U.S.’s Control Complicates Automaker’s Finances



If the plan passed last evening by a House panel requiring GM and Chrysler to restore their franchise agreements with their closed dealerships makes it into law, it would spell the first serious decision made by the bankrupt automakers that was directly influenced by the White House’s ownership stake (emphasis added):

The Appropriations Committee approved by voice vote a plan by Rep. Steve LaTourette, R-Ohio, to effectively force the two automakers to restore their prior franchise agreements with dealers as a condition of being partially owned by the U.S. government as they work their way through bankruptcy proceedings. The move came as the panel approved a spending bill to fund the Treasury Department and White House operations, among other programs.

Is requiring the automakers to uphold the franchise laws counter-productive for them?

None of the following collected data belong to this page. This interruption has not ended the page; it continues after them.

Lemma set_tod_run (r : rtc W) : rtc_ok r -> attached r -> data_mode_yes r = true -> twenty4_hour_clock r = true -> valid_time (result r) ->
  runs (set_tod fuel) r tt
    (selected CMOS_SHUT_DOWN (SET_cmos (tod_bytes (result r) (cmos r)) (SET_machine (tod_memory (result r) (machine r)) r))).
Proof.
  intros HO HA Hd Hh (Hs & Hm & Hr). set (t := result r) in *.
  assert (HB : forall x, 0 <= x < 100 -> 0 <= yes_bin2bcd x < 256) by (intros; unfold yes_bin2bcd; apply u8_range).
  set (w1 := poke TIMER_OVFL 0 (pokew TIMER_HIGH 0 (pokew TIMER_LOW 0 (machine r)))).
  set (r1 := SET_machine w1 r). assert (HA1 : attached r1) by (apply machine_attached; [unfold w1; rewrite gm_cpu, !gm_cpuw; reflexivity | exact HA]).
  assert (HO1 : rtc_ok r1) by apply machine_ok, HO.
  set (r2 := selected CMOS_SHUT_DOWN (stored CMOS_SECONDS (yes_bin2bcd (tm_sec t)) (selected CMOS_SECONDS r1))).
  assert (HA2 : attached r2) by apply selected_attached, stored_attached, selected_attached, HA1.
  assert (HO2 : rtc_ok r2) by (apply selected_ok; [unfold CMOS_SHUT_DOWN; lia|]; apply stored_ok; [apply HB; lia|]; apply selected_ok; [unfold CMOS_SECONDS; lia | exact HO1]).
  set (r3 := selected CMOS_SHUT_DOWN (stored CMOS_MINUTES (yes_bin2bcd (tm_min t)) (selected CMOS_MINUTES r2))).
  assert (HA3 : attached r3) by apply selected_attached, stored_attached, selected_attached, HA2.
  assert (HO3 : rtc_ok r3) by (apply selected_ok; [unfold CMOS_SHUT_DOWN; lia|]; apply stored_ok; [apply HB; lia|]; apply selected_ok; [unfold CMOS_MINUTES; lia | exact HO2]).
  assert (HL : forall x, 0 <= x < 60 -> (0x59 <? yes_bin2bcd x) = false)
    by (intros x Hx; rewrite bcd_digits by lia; Z.div_mod_to_equations; lia).
  assert (HH : (0x23 <? yes_bin2bcd (tm_hour t)) = false).
  { rewrite bcd_digits by lia. Z.div_mod_to_equations. lia. }
  unfold set_tod. eapply runs_bind; [apply pokew_run|]. eapply runs_bind; [apply pokew_run|]. eapply runs_bind; [apply poke_run|].
  eapply runs_bind; [apply (read_time_run r1 CMOS_SECONDS); [exact HO1 | exact HA1 | auto | apply time_values; assumption]|]. change (result r1) with t. fold r2.
  rewrite (HL (tm_sec t)) by lia. cbv zeta.
  eapply runs_bind; [apply (read_time_run r2 CMOS_MINUTES); [exact HO2 | exact HA2 | auto | apply time_values; assumption]|]. change (result r2) with t. fold r3.
  rewrite (HL (tm_min t)) by lia. cbv zeta.
  eapply runs_bind; [apply (read_time_run r3 CMOS_HOURS); [exact HO3 | exact HA3 | auto | apply time_values; assumption]|].
  change (result r3) with t. rewrite HH. destruct (BCD_TO_BIN_digits (tm_sec t) ltac:(lia)) as [-> _].
  destruct (BCD_TO_BIN_digits (tm_min t) ltac:(lia)) as [-> _]. destruct (BCD_TO_BIN_digits (tm_hour t) ltac:(lia)) as [-> _].
  fold (day_ticks t). rewrite u32_small by (unfold day_ticks; Z.div_mod_to_equations; lia).
  eapply runs_bind; [apply pokew_run|]. eapply runs_eq; [apply pokew_run | reflexivity].
Qed.

(** The bytes the test may write: the clock's it reads, its registers, what it tests, the
    checksum and the memory size. *)
Definition post_bytes : list Z :=
  [CMOS_SECONDS; CMOS_MINUTES; CMOS_HOURS; CMOS_REG_A; CMOS_REG_D; CMOS_DIAG; CMOS_SHUT_DOWN; CMOS_DISKETTE; CMOS_DISK; CMOS_EQUIP;
   CMOS_B_M_S_LO; CMOS_B_M_S_HI; CMOS_E_M_S_LO; CMOS_E_M_S_HI; CMOS_CKSUM_HI; CMOS_CKSUM_LO; CMOS_U_M_S_LO; CMOS_U_M_S_HI].

Lemma repaired_others c err equip floppy disk i : length c = 64%nat -> 0 <= i -> i ∉ post_bytes -> at_ (repaired err equip floppy disk c) i = at_ c i.
Proof.
  intros HL Hi Hn. unfold post_bytes in Hn. rewrite !not_elem_of_cons in Hn. destruct_and! Hn. unfold repaired, summed.
  repeat (rewrite at_put; [| rewrite ?put_length, HL; split; [discriminate | reflexivity] | exact Hi]).
  repeat match goal with Hne : i <> ?k |- context [i =? ?k] => rewrite (proj2 (Z.eqb_neq i k) Hne) end.
  rewrite !andb_false_r. reflexivity.
Qed.

Lemma repaired_bytes c err equip floppy disk : Forall (fun b => 0 <= b < 256) c -> Forall (fun b => 0 <= b < 256) (repaired err equip floppy disk c).
Proof.
  assert (HP : forall b i v l, Forall (fun b => 0 <= b < 256) l -> Forall (fun b => 0 <= b < 256) (put_byte b i v l))
    by (intros [] i v l Hl; [apply Forall_insert; [exact Hl | apply u8_range] | exact Hl]).
  intros Hc. unfold repaired, summed. repeat apply HP. exact Hc.
Qed.

(** What the test leaves in the bytes, given those after the repair. *)
Definition post_leaves (t : host_tm) (c : list Z) : list Z :=
  <[49%nat := u8 extended_hi]> (<[48%nat := u8 extended_lo]> (tod_bytes t (<[10%nat := u8 REG_A_INIT]> c))).
(** The BIOS reads registers A and B. *)
Lemma bios_read_run (r r' : rtc W) i v : attached r -> 0 <= i < 64 -> 0 <= v < 256 -> attached r' ->
  u8 (i .| NMI_DISABLE) .& CMOS_ADDR_MASK = i -> i .& NMI_DISABLE = 0 ->
  runs (E := E) (cmos_inb CMOS_DATA unset) (selected i r) v r' ->
  runs (cmos_read fuel i) r v (selected CMOS_SHUT_DOWN r').
Proof.
  intros HA Hi Hv HA' Em En Hr. unfold cmos_read. eapply runs_bind; [apply (select_run fuel r i); assumption|].
  eapply runs_bind; [apply inb_run; [apply selected_attached, HA | exact Hv | exact Hr]|].
  eapply runs_bind; [apply (select_run fuel r' CMOS_SHUT_DOWN); [exact HA' | rewrite En; reflexivity] | apply runs_ret].
Qed.

Lemma read_a (r : rtc W) : rtc_ok r -> attached r ->
  let b := at_ (cmos r) CMOS_REG_A in
  runs (cmos_read fuel CMOS_REG_A) r b (selected CMOS_SHUT_DOWN (stored CMOS_REG_A (b .& 0x7f) (selected CMOS_REG_A r))).
Proof.
  intros HO HA b. destruct (byte_at r CMOS_REG_A HO ltac:(unfold CMOS_REG_A; lia)) as (b' & Hb & Hbr).
  assert (Eb : b = b') by (unfold b, at_; rewrite Hb; reflexivity). rewrite Eb in *. set (r1 := selected CMOS_REG_A r).
  assert (HO1 : rtc_ok r1) by (apply selected_ok; [unfold CMOS_REG_A; lia | exact HO]).
  apply bios_read_run; try assumption; try reflexivity; [unfold CMOS_REG_A; lia | apply stored_attached, selected_attached, HA|].
  unfold cmos_inb. change (CMOS_DATA .& CMOS_BIT_MASK =? CMOS_DATA) with true. cbv iota.
  eapply runs_bind; [apply (runs_rd_register r1 b' HO1 Hb)|]. eapply runs_bind; [apply runs_getr|].
  change (cmos_index r1 =? CMOS_REG_A) with true. cbv iota. eapply runs_bind; [|apply runs_ret].
  eapply runs_bind; [apply runs_rd, Hb|]. eapply runs_eq; [apply runs_wr; rewrite (ok_len _ HO1); reflexivity|].
  unfold stored. f_equal. f_equal. unfold u8. rewrite <- Z.land_ones by lia. rewrite <- Z.land_assoc. reflexivity.
Qed.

GM and Chrysler decided to close a portion of their dealerships as a cost-cutting maneuver. Executives from the automakers testified in front of Congress to defend their decision to shut down thousands of dealerships, claiming that there wasn’t enough business to go around. However, dealership owners and Congressmen fired back, accusing the automakers of violating state franchise laws which require dealers to be compensated when their businesses are shut down. Yet those cries dies down as GM and Chrysler began their bankruptcy proceedings.

The White House was seemingly silent over the claims that the automakers violated franchise laws — our interpretation was that they deemed it financially necessary. One could argue that restoring the franchise laws will be counter-productive given GM and Chrysler’s financial constraints. On the other hand, there are thousands of dealers who feel they have been wronged by the automakers and the government, and deserve to get paid.

Within months we have witnessed Washington send seriously conflicting messages to the automakers. In return for receiving billions in Federal dollars the automakers were required to cut costs. GM and Chrysler did so by trimming, what they called, under-performing dealerships. Now lawmakers could be significantly adding to the automakers’ financial stress by requiring them patch things up with their closed dealerships.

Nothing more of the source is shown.